Perrett v Wolferstans: Assessment of non-contentious costs and fixed recoverable costs

Senior Costs Judge examines fair remuneration between solicitor and client
In Ryan Perrett v Wolferstans LLP [2026] EWHC 50 (SCCO), Senior Costs Judge Rowley delivered an important judgement concerning the assessment of non-contentious costs under the Solicitors Act 1974, particularly where fixed recoverable costs apply.
The proceedings arose from a statutory bill dated 13 April 2022, with profit costs of £4,800 and a success fee of £1,775.85. Following a detailed assessment, the court reduced the profit costs to approximately £3,864 whilst allowing the success fee as claimed.
The central issue concerned whether the court should "step back" after the line-by-line assessment to consider whether the allowed sum remained fair and reasonable under Article 3 of the Solicitors (Non-Contentious Business) Remuneration Order 2009.
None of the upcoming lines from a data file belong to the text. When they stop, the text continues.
(** * Radash async helpers: a shallow embedding and its properties

    The development follows the asynchronous helpers of the library
    ([tryit], [map], [defer], [parallel], [all], [retry]) together with the
    array helpers they import ([range], [list], [sort], [fork]).

    JavaScript values are a small inductive type with the language's notion
    of truthiness; a call that may throw or reject is a state transformer
    returning a {e completion}; the order in which suspended workers of
    [parallel] resume is an explicit schedule. *)

From Stdlib Require Import List ZArith String Bool Arith Lia.
From Stdlib Require Import Permutation Sorted.
Import ListNotations.

Set Warnings "-register-all".
Local Open Scope string_scope.
Local Open Scope list_scope.
Local Open Scope Z_scope.

(** ** JavaScript values *)

Module JS.

Inductive value : Type :=
| VUndefined
| VNull
| VBool (b : bool)
| VNumber (n : Z)
| VNaN
| VString (s : string)
| VObject (props : list (string * value))
| VArray (elems : list value)
| VAggregateError (errors : list value).

(** ToBoolean: [undefined], [null], [false], [0], [NaN] and the empty string
    are falsy, every object is truthy. *)
Definition truthy (v : value) : bool :=
  match v with
  | VUndefined | VNull | VNaN => false
  | VBool b => b
  | VNumber n => negb (n =? 0)
  | VString s => negb (String.eqb s "")
  | VObject _ | VArray _ | VAggregateError _ => true
  end.

Fixpoint lookup (key : string) (props : list (string * value)) : option value :=
  match props with
  | [] => None
  | (k, v) :: rest => if String.eqb k key then Some v else lookup key rest
  end.

(** [v.key] on a value that is neither [null] nor [undefined]; a missing
    property reads as [undefined]. *)
Definition get (v : value) (key : string) : value :=
  match v with
  | VObject props =>
      match lookup key props with Some x => x | None => VUndefined end
  | VAggregateError errors =>
      if String.eqb key "errors" then VArray errors else VUndefined
  | _ => VUndefined
  end.

(** [{...acc, [key]: v}]: an existing key keeps its place, a new one goes
    last. *)
Fixpoint set_prop (props : list (string * value)) (key : string) (v : value)
  : list (string * value) :=
  match props with
  | [] => [(key, v)]
  | (k, x) :: rest =>
      if String.eqb k key then (k, v) :: rest else (k, x) :: set_prop rest key v
  end.

(** How a call ends: it returns (or its promise fulfils), or it throws (or
    its promise rejects) with an arbitrary value. *)
Inductive completion (A : Type) : Type :=
| Normal (a : A)
| Throw (e : value).

Arguments Normal {A} a.
Arguments Throw {A} e.

(** Code with effects on a world of type [W].  A call of an asynchronous
    function is one such step: its effect is taken to happen when the call
    is made, and the completion is what its promise settles with. *)
Definition M (W A : Type) : Type := W -> completion A * W.

Definition ret {W A} (a : A) : M W A := fun w => (Normal a, w).

Definition throw {W A} (e : value) : M W A := fun w => (Throw e, w).

Definition bind {W A B} (m : M W A) (k : A -> M W B) : M W B :=
  fun w =>
    match m w with
    | (Normal a, w') => k a w'
    | (Throw e, w') => (Throw e, w')
    end.

End JS.

Import JS.

Notation "x <- m ;; k" := (bind m (fun x => k))
  (at level 61, m at next level, right associativity).

(** ** Array helpers *)

Module Arr.

(** The generator loop of [range] with the default [step] of 1:
    [for (i = start; i <= final; i += 1)
       { yield i; if (i + 1 > final) break }]. *)
Fixpoint range_loop (fuel : nat) (i final : Z) : list Z :=
  match fuel with
  | O => []
  | S fuel' =>
      if i <=? final
      then i :: (if i + 1 >? final then [] else range_loop fuel' (i + 1) final)
      else []
  end.

(** [range(startOrLength, end)]: [start = end ? startOrLength : 0] and
    [final = end ?? startOrLength]. *)
Definition range (startOrLength : Z) (end_ : option Z) : list Z :=
  let start :=
    match end_ with
    | Some e => if e =? 0 then 0 else startOrLength
    | None => 0
    end in
  let final := match end_ with Some e => e | None => startOrLength end in
  range_loop (Z.to_nat (final - start + 1)) start final.

Definition list (startOrLength : Z) (end_ : option Z) : list Z :=
  range startOrLength end_.

Section Sort.
Context {A : Type}.
Variable getter : A -> Z.

Definition asc (a b : A) : Z := getter a - getter b.
Definition dsc (a b : A) : Z := getter b - getter a.

(** [Array.prototype.sort] is stable; insertion from the right keeps the
    earlier of two elements that compare equal in front. *)
Fixpoint insert (cmp : A -> A -> Z) (x : A) (l : List.list A) : List.list A :=
  match l with
  | [] => [x]
  | y :: l' => if cmp x y <=? 0 then x :: y :: l' else y :: insert cmp x l'
  end.

Definition sort_with (cmp : A -> A -> Z) (l : List.list A) : List.list A :=
  fold_right (insert cmp) [] l.

Definition sort (array : List.list A) (desc : bool) : List.list A :=
  sort_with (if desc then dsc else asc) array.

End Sort.

(** [fork]: one pass, appending to the first list when the condition holds
    and to the second otherwise. *)
Definition fork {A} (l : List.list A) (condition : A -> bool)
  : List.list A * List.list A :=
  fold_left
    (fun acc item =>
       let '(a, b) := acc in
       if condition item then (a ++ [item], b) else (a, b ++ [item]))
    l ([], []).

(** [Array.prototype.slice(start, end)]: a negative bound counts from the
    end, and both are clamped to the array. *)
Definition slice {A} (l : List.list A) (start end_ : Z) : List.list A :=
  let len := Z.of_nat (List.length l) in
  let k := if start <? 0 then Z.max (len + start) 0 else Z.min start len in
  let final := if end_ <? 0 then Z.max (len + end_) 0 else Z.min end_ len in
  firstn (Z.to_nat (final - k)) (skipn (Z.to_nat k) l).
(** * Molecular barcode (UMI) extraction and clustering

    A shallow embedding of [stpipeline/common/clustering.py] and the
    properties its specification states about it, followed by further
    properties of its functions and of the filter of the mapped reads of
    [stpipeline/common/sam_utils.py].

    Python values are embedded as follows: [int] is [Z] (or [nat] where the
    code only ever counts), [str] is [string], a list is a [list], a [dict]
    keyed by strings is a [gmap string _], a [dict] keyed by small integers
    is a [gmap nat _] iterated in ascending key order, exceptions are the
    [Raise] case of [result], and the process-wide random source of
    [random.choice] is an explicit stream threaded through the calls. *)

From Stdlib Require Import ZArith List String Ascii Lia Permutation Sorted Bool Arith.
From stdpp Require Import gmap strings list fin_maps.

Local Open Scope Z_scope.

(** ** Exceptions and results

    [AssertionError] is raised by the [assert] of the extractor (the
    specification's InvalidRangeError); [LengthMismatchError] is the error
    of the distance primitive on strings of different lengths;
    [IndexError] and [KeyError] are those of list and dictionary
    accesses. *)

Inductive exn : Set :=
| AssertionError
| LengthMismatchError
| IndexError
| KeyError.

Inductive result (A : Type) : Type :=
| Ok (a : A)
| Raise (e : exn).

Arguments Ok {A} a.
Arguments Raise {A} e.

Global Instance result_ret : MRet result := fun A a => Ok a.

Global Instance result_bind : MBind result := fun A B k r =>
  match r with
  | Ok a => k a
  | Raise e => Raise e
  end.

(** ** Python's [sorted]

    [sorted] is a stable sort.  A stable sort is a function of the input
    and of the order on the keys only (see [sorted_unique] below), so the
    insertion sort that puts an element in front of the first one that is
    not smaller computes what Python's sort computes. *)

Section Sort.
Context {A : Type} (le : A -> A -> bool).

Fixpoint insert_sorted (x : A) (l : list A) : list A :=
  match l with
  | [] => [x]
  | y :: l' => if le x y then x :: l else y :: insert_sorted x l'
  end.

Fixpoint sorted (l : list A) : list A :=
  match l with
  | [] => []
  | x :: l' => insert_sorted x (sorted l')
  end.
(** Two elements that the order does not tell apart: a stable sort keeps
    such elements in their input order. *)
Definition same_key (x y : A) : bool := le x y && le y x.
End Sort.

(** [str] comparison is lexicographic on the characters' codes. *)
Definition str_le (a b : string) : bool := String.leb a b.

(** ** Strings *)

(** [s[start:stop]] for [0 <= start < stop], the only case the extractor
    reaches: the slice is cut at the end of [s]. *)
Definition slice (s : string) (start stop : Z) : string :=
  String.substring (Z.to_nat start) (Z.to_nat (stop - start)) s.
(** * baton-airbyte: token lifecycle, pagination and permission resolution

    A shallow embedding of the Airbyte connector
    (package [airbyte]: the API client; package [connector]: the
    organization, workspace and user resource builders) together with the
    properties of its specification.

    Conventions.
    - Go strings are byte sequences: [string] (a list of 8-bit [ascii]).
    - [uint64] values are [Z] with the wrap-around modulo [2^64] written out.
    - [time.Time] instants are [Z], in nanoseconds since the Unix epoch.
    - Functions that return [(T, error)] return [Res T].
    - The client, the remote endpoints, the clock and the package-level
      workspace index live in an explicit [State] threaded through the code.
    - Functions of Go's standard library and of baton-sdk whose code is not
      part of the repository are the fields of the class [Externals]. *)

From Stdlib Require Import ZArith Lia Ascii String List Bool.
From stdpp Require Import base option list strings gmap.

Local Open Scope string_scope.
Local Open Scope Z_scope.

(* ===================================================================== *)
(** * Go strings *)
(* ===================================================================== *)

Module GoStrings.

(** [strings.Cut(s, sep)] for a one-byte separator: the text before and
    after the first occurrence, [None] when [sep] does not occur. *)
Fixpoint Cut (sep : ascii) (s : string) : option (string * string) :=
  match s with
  | EmptyString => None
  | String a rest =>
      if Ascii.eqb a sep then Some (EmptyString, rest)
      else match Cut sep rest with
           | Some (before, after) => Some (String a before, after)
           | None => None
           end
  end.

(** [strings.Split(s, sep)] for a one-byte separator: one more piece than
    there are separators; the empty string gives one empty piece. *)
Fixpoint Split (sep : ascii) (s : string) : list string :=
  match s with
  | EmptyString => [EmptyString]
  | String a rest =>
      if Ascii.eqb a sep then EmptyString :: Split sep rest
      else match Split sep rest with
           | piece :: pieces => String a piece :: pieces
           | [] => [String a EmptyString]
           end
  end.

(** [strings.Contains(s, string(c))]. *)
Fixpoint ContainsByte (c : ascii) (s : string) : bool :=
  match s with
  | EmptyString => false
  | String a rest => Ascii.eqb a c || ContainsByte c rest
  end.

(** [strings.Count(s, string(c))]. *)
Fixpoint CountByte (c : ascii) (s : string) : nat :=
  match s with
  | EmptyString => O
  | String a rest => ((if Ascii.eqb a c then 1 else 0) + CountByte c rest)%nat
  end.

(** [strings.HasPrefix]. *)
Definition HasPrefix (s p : string) : bool := String.prefix p s.

(** [slices.Contains] on a slice of strings. *)
Definition Contains (l : list string) (x : string) : bool :=
  existsb (String.eqb x) l.

(** Lower-casing of one byte of the ASCII range. *)
Definition lower_byte (a : ascii) : ascii :=
  let n := nat_of_ascii a in
  if ((65 <=? n) && (n <=? 90))%nat then ascii_of_nat (n + 32) else a.

(** [strings.ToLower] restricted to ASCII text, where it is byte-wise. *)
Fixpoint ToLowerASCII (s : string) : string :=
  match s with
  | EmptyString => EmptyString
  | String a rest => String (lower_byte a) (ToLowerASCII rest)
  end.

End GoStrings.

(** [uint64] arithmetic. *)
Definition uint64_modulus : Z := 2 ^ 64.
Definition uint64_add (a b : Z) : Z := (a + b) mod uint64_modulus.

(* ===================================================================== *)
(** * pkg/airbyte/models.go *)
(* ===================================================================== *)

Record Workspace := {
  Workspace_ID : string;
  Workspace_OrganizationId : string;
  Workspace_Name : string;
}.

Record TokenResponse := { AccessToken : string }.

Record JWTClaims := {
  Issuer : string;
  Subject : string;
  ExpiresAt : Z;
  Roles : list string;
}.

Record User := {
  User_ID : string;
  User_Email : string;
  User_Name : string;
}.

Record Organization := {
  Organization_ID : string;
  Organization_Name : string;
  Organization_Email : string;
}.

Record Permission := {
  Permission_ID : string;
  Permission_PermissionType : string;
  Permission_UserID : string;
  Permission_ScopeID : string;
  Permission_Scope : string;
}.

(** [APIResponse[T]]: the wrapper of the public API. *)
Record APIResponse (T : Type) := {
  Data : T;
  Previous : string;
  Next : string;
}.
Arguments Data {T} _.
Arguments Previous {T} _.
Arguments Next {T} _.

(** [WorkspaceResponse]: the notification settings play no role in the
    connector and are left out. *)
Record WorkspaceResponse := {
  WorkspaceResponse_ID : string;
  WorkspaceResponse_Name : string;
  WorkspaceResponse_DataResidency : string;
}.

(** [WorkspaceReadResponse], with the fields the connector reads. *)
Record WorkspaceReadResponse := {
  WorkspaceRead_WorkspaceId : string;
  WorkspaceRead_CustomerId : string;
  WorkspaceRead_OrganizationId : string;
  WorkspaceRead_Name : string;
  WorkspaceRead_Slug : string;
  WorkspaceRead_Tombstone : bool;
}.

Record WorkspaceReadListResponse := {
  Workspaces : list WorkspaceReadResponse;
}.

Record PermissionRead := {
  PermissionRead_PermissionID : string;
  PermissionRead_PermissionType : string;
  PermissionRead_UserID : string;
  PermissionRead_WorkspaceID : string;
  PermissionRead_OrganizationID : string;
}.

(** The two permission fields are pointers: [None] is [nil]. *)
Record WorkspaceUserAccessInfoReadResponse := {
  AccessInfo_UserID : string;
  AccessInfo_UserEmail : string;
  AccessInfo_UserName : string;
  AccessInfo_WorkspaceID : string;
  WorkspacePermission : option PermissionRead;
  OrganizationPermission : option PermissionRead;
}.

Record WorkspaceUserAccessInfoReadListResponse := {
  UsersWithAccess : list WorkspaceUserAccessInfoReadResponse;
}.

(* ===================================================================== *)
(** * Errors and results *)
(* ===================================================================== *)

(** A Go [error]: a message, possibly wrapping a cause ([%w]). *)
Inductive Error :=
| Err (msg : string)
| Wrap (context : string) (cause : Error).

(** The result of a function that returns [(T, error)]. *)
Inductive Res (A : Type) :=
| Ok (a : A)
| Fail (e : Error).
Arguments Ok {A} _.
Arguments Fail {A} _.

Definition is_ok {A} (r : Res A) : bool :=
  match r with Ok _ => true | Fail _ => false end.

(* ===================================================================== *)
(** * net/url: query strings *)
(* ===================================================================== *)

Module URL.

(** [url.URL], with the fields that [url.Parse] fills in. *)
Record URL := {
  Scheme : string;
  Opaque : string;
  Host : string;
  Path : string;
  RawQuery : string;
  Fragment : string;
}.

Definition ishex (c : ascii) : bool :=
  let n := nat_of_ascii c in
  (((48 <=? n) && (n <=? 57)) || ((97 <=? n) && (n <=? 102))
   || ((65 <=? n) && (n <=? 70)))%nat.

Definition unhex (c : ascii) : nat :=
  let n := nat_of_ascii c in
  if ((48 <=? n) && (n <=? 57))%nat then (n - 48)%nat
  else if ((97 <=? n) && (n <=? 102))%nat then (n - 97 + 10)%nat
  else if ((65 <=? n) && (n <=? 70))%nat then (n - 65 + 10)%nat
  else O.

(** [url.QueryUnescape]: [%XY] becomes the byte [XY], [+] a space; a [%]
    that is not followed by two hexadecimal digits is an error. *)
Fixpoint QueryUnescape (s : string) : option string :=
  match s with
  | EmptyString => Some EmptyString
  | String c rest =>
      if Ascii.eqb c "%" then
        match rest with
        | String a (String b rest') =>
            if ishex a && ishex b
            then String (ascii_of_nat (unhex a * 16 + unhex b)) <$> QueryUnescape rest'
            else None
        | _ => None
        end
      else if Ascii.eqb c "+" then String " " <$> QueryUnescape rest
      else String c <$> QueryUnescape rest
  end.

(** One [key=value] piece of a query, as [parseQuery] treats it: a piece
    with a semicolon, an empty piece, and a piece whose key or value does
    not unescape are dropped. *)
Definition parsePair (piece : string) : option (string * string) :=
  if GoStrings.ContainsByte ";" piece then None
  else if String.eqb piece "" then None
  else
    let '(key, value) :=
      match GoStrings.Cut "=" piece with
      | Some kv => kv
      | None => (piece, EmptyString)
      end in
    match QueryUnescape key with
    | None => None
    | Some key' =>
        match QueryUnescape value with
        | None => None
        | Some value' => Some (key', value')
        end
    end.

(** [url.Values], in the order the pairs were appended. *)
Definition Values := list (string * string).

(** [u.Query()]: [ParseQuery(u.RawQuery)] with its error discarded, so
    the accepted pairs are kept. *)
Definition Query (u : URL) : Values :=
  omap parsePair (GoStrings.Split "&" (RawQuery u)).

(** [Values.Get]: the first value of the key, or the empty string. *)
Fixpoint Get (v : Values) (key : string) : string :=
  match v with
  | [] => EmptyString
  | (k, x) :: rest => if String.eqb k key then x else Get rest key
  end.

End URL.

(* ===================================================================== *)
(** * baton-sdk value objects *)
(* ===================================================================== *)

(** [v2.ResourceType]: only its id is read by the connector. *)
Record ResourceType := { ResourceType_Id : string }.

Record ResourceId := {
  ResourceId_ResourceType : string;
  ResourceId_Resource : string;
}.

Inductive Annotation :=
| ChildResourceType (resourceTypeId : string)
| UserTrait (email : string) (profile : list (string * string)).

(** [v2.Resource]; [ParentResourceId] is a pointer, [None] is [nil]. *)
Record Resource := {
  Resource_Id : ResourceId;
  Resource_ParentResourceId : option ResourceId;
  Resource_DisplayName : string;
  Resource_Annotations : list Annotation;
}.

(** [v2.Entitlement] of kind permission. *)
Record Entitlement := {
  Entitlement_Resource : Resource;
  Entitlement_Slug : string;
  Entitlement_DisplayName : string;
  Entitlement_Description : string;
  Entitlement_GrantableTo : list ResourceType;
}.

(** [v2.Grant]: a principal holds the entitlement named by the permission
    on the resource. *)
Record Grant := {
  Grant_Resource : Resource;
  Grant_Entitlement : string;
  Grant_Principal : ResourceId;
}.

(** [pagination.PageState]. *)
Record PageState := {
  PageState_Token : string;
  PageState_ResourceTypeID : string;
  PageState_ResourceID : string;
}.
(** C7: the search tries [x-payment], [X-PAYMENT], [payment-signature] and
    [PAYMENT-SIGNATURE] in this order, and the first name that has a value
    (a non-empty one) wins: its value is the payment header, it is what the
    wrapper decodes, and in a plain object it is what is normalised and
    written back under [X-PAYMENT]. With [x-payment] and [X-PAYMENT] both
    set, this is the value of [x-payment] (the case [i = 0]). *)
Theorem first_payment_header_wins chainId input (r : RequestInitRest) hs
    (i : nat) name v :
  paymentHeaderNames !! i = Some name →
  lookupHeader hs name = Some v → v ≠ EmptyString →
  (∀ j name', (j < i)%nat → paymentHeaderNames !! j = Some name' →
              truthy (lookupHeader hs name') = false) →
  let init := Some (mkInit (Some hs) r) in
  let out := createNormalizedFetch chainId input init in
  findPaymentHeader init = Some v
  ∧ (∃ more, calls out = CallAtob v :: more)
  ∧ (∀ o (binary : string) (decoded sig : JSON jnumber) (normalizedSig v' : string),
       hs = PlainObject o →
       atob v = Some binary →
       JSON_parse binary = Some decoded →
       payloadSignature decoded = Some (Some sig) →
       truthyJSON (Some sig) = true →
       normalizeSignatureV_any sig chainId = Some normalizedSig →
       btoa (JSON_stringify (setPayloadSignature decoded normalizedSig)) = Some v' →
       init_after out =
         Some (mkInit (Some (PlainObject
                 (<["X-PAYMENT" := v']> (delete "X-PAYMENT" (delete "x-payment" o))))) r)).
Proof.
  intros Hname Hv Hne Hbefore init out.
  pose proof (findPaymentHeader_first hs r i name v Hname Hv Hne Hbefore) as Hfind.
  pose proof (fetch_with_payment chainId input init v Hfind Hne) as Hout.
  fold out in Hout. split; [exact Hfind |]. split.
  - destruct (tryNormalize_first_call chainId init v) as [more Hmore].
    rewrite Hout. cbv zeta. cbn [calls]. rewrite Hmore. eexists. reflexivity.
  - intros o binary decoded sig normalizedSig v' -> Ha Hp Hs Ht Hn Hb.
    rewrite Hout. cbv zeta. cbn [init_after].
    rewrite (tryNormalize_rewrites chainId init v binary decoded sig normalizedSig v'
               Ha Hp Hs Ht Hn Hb).
    reflexivity.
Qed.




End WrapperClaims.

(** ** The wrapper at work on [RefPlatform] *)

Section Runs.
Import Samples.

(** The header values used below, as they travel. *)
Lemma fujiPayment_value :
  fujiPayment =
  "eyJ4NDAyVmVyc2lvbiI6MSwic2NoZW1lIjoiZXhhY3QiLCJwYXlsb2FkIjp7InNpZ25hdHVyZSI6Ij"
  +:+ "B4OWYxNTA4MDlhZDZlODgyYjZlOGYwYzRkYzRiMGM1ZDU4ZDZmZDg0ZWU4ZDQ4YWVmN2UzN2I4ZDYwZj"
  +:+ "NkNGY2YTRlMmExZTliMGMzZDVmN2E5YjFjM2U1ZjdhOWIxYzNlNWY3YTliMWMzZTVmN2E5YjFjM2U1Zj"
  +:+ "dhOWIxYzNlNWYxNTBmNiIsIm5vbmNlIjo3fX0=".
Proof. vm_compute. reflexivity. Qed.

Lemma legacyPayment_value :
  legacyPayment =
  "eyJ4NDAyVmVyc2lvbiI6MSwic2NoZW1lIjoiZXhhY3QiLCJwYXlsb2FkIjp7InNpZ25hdHVyZSI6Ij"
  +:+ "B4OWYxNTA4MDlhZDZlODgyYjZlOGYwYzRkYzRiMGM1ZDU4ZDZmZDg0ZWU4ZDQ4YWVmN2UzN2I4ZDYwZj"
  +:+ "NkNGY2YTRlMmExZTliMGMzZDVmN2E5YjFjM2U1ZjdhOWIxYzNlNWY3YTliMWMzZTVmN2E5YjFjM2U1Zj"
  +:+ "dhOWIxYzNlNWYxYyIsIm5vbmNlIjo3fX0=".
Proof. vm_compute. reflexivity. Qed.

Lemma fujiPayment_decoded :
  RefPlatform.atob fujiPayment ≫= RefPlatform.JSON_parse
  = Some (envelope (sampleSignature "150f6")).
Proof. vm_compute. reflexivity. Qed.

(** C2, at an input where the code departs from it. A payment that arrives
    under [payment-signature] is normalised and written under [X-PAYMENT],
    and the header it came from stays, with the signature as it was: two
    payment headers leave the wrapper, in a plain object and in an instance
    of [Headers] alike. *)
Lemma legacy_name_survives_rewrite :
  let out := createNormalizedFetch (P := RefPlatform.platform) (Num 43113) url
               (plainInit {["payment-signature" := fujiPayment]}) in
  let out' := createNormalizedFetch (P := RefPlatform.platform) (Num 43113) url
                (classInit [("payment-signature", fujiPayment)]) in
  init_after out =
    plainInit {["payment-signature" := fujiPayment; "X-PAYMENT" := legacyPayment]}
  ∧ init_after out' =
      classInit [("payment-signature", fujiPayment); ("X-PAYMENT", legacyPayment)]
  ∧ fujiPayment ≠ legacyPayment.
Proof. vm_compute. repeat split. discriminate. Qed.

Lemma first_payment_header_wins_witness :
  let o : gmap string string :=
    {["x-payment" := fujiPayment; "X-PAYMENT" := payment (sampleSignature "1b")]} in
  findPaymentHeader (P := RefPlatform.platform) (plainInit o) = Some fujiPayment
  ∧ init_after (createNormalizedFetch (P := RefPlatform.platform) (Num 43113) url (plainInit o))
    = plainInit {["X-PAYMENT" := legacyPayment]}.
Proof.
  intros o.
  destruct (first_payment_header_wins (P := RefPlatform.platform)
              (Num 43113) url () (PlainObject o) 0 "x-payment" fujiPayment)
    as (Hfind & _ & Hrewrite);
    [reflexivity | vm_compute; reflexivity | vm_compute; discriminate | intros; lia |].
  split; [exact Hfind |].
  etrans;
    [ apply (Hrewrite o (RefPlatform.JSON_stringify (envelope (sampleSignature "150f6")))
               (envelope (sampleSignature "150f6")) (JString (sampleSignature "150f6"))
               (sampleSignature "1c") legacyPayment)
    | ];
    vm_compute; reflexivity.
Defined.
The claimant argued that fixed recoverable costs of £900 represented fair remuneration on a "swings and roundabouts" basis, relying on Nizami v Butt and Kilby v Gawith. It was submitted that the defendant's failure to adequately explain the shortfall between recoverable and incurred costs should weigh heavily against the solicitor, drawing parallels with the budgeting principles established in St James v Wilkin Chapman.
The defendant countered that budgets and fixed costs were not analogous. Whilst budgets could be anticipated at the outset, the level of fixed recoverable costs only crystallised at conclusion. The contractual documentation clearly provided for a 25% deduction cap, which the client understood and confirmed when accepting settlement.
Senior Costs Judge Rowley distinguished the 1970s authorities relied upon by the claimant, noting that cases like Property and Reversionary Investment Corporation Ltd v Secretary of State for the Environment concerned situations where factors such as property value "dwarfed" time spent. In contrast, where an agreement based on hourly rates contains no such exceptional factors, the appropriate method involves assessing time and rates first, then stepping back to consider overall fairness.
The court rejected the proposition that fixed recoverable costs represent fair remuneration between solicitor and client. As Lavender J observed in SGI Legal LLP v Karatysz, these are "very different" concepts. The fixed costs scheme relates to inter partes recovery under an agreed framework designed to be fair across cases generally, not to individual solicitor-client relationships governed by contract.
The judgement emphasised that the concept of "unusual costs" under CPR 46.9(3) cannot simply transfer from contentious to non-contentious business to create a presumption of unreasonableness based on exceeding recoverable costs. The contractual relationship between solicitor and client operates independently from third-party cost recovery.
Regarding the information provided to the client, the court found that confirmation of maximum 25% liability satisfied the essential requirement. Whilst fuller understanding would have been preferable, the contractual documentation itself attracted no criticism.
Senior Costs Judge Rowley concluded that the sum of £3,864 allowed following the item-by-item assessment remained fair and reasonable under the 2009 Order. The reduction from the original bill already reflected appropriate scrutiny of hourly rates and time spent. No further adjustment was warranted based on the divergence from fixed recoverable costs or alleged failures in client communication where the essential contractual terms were properly documented and understood.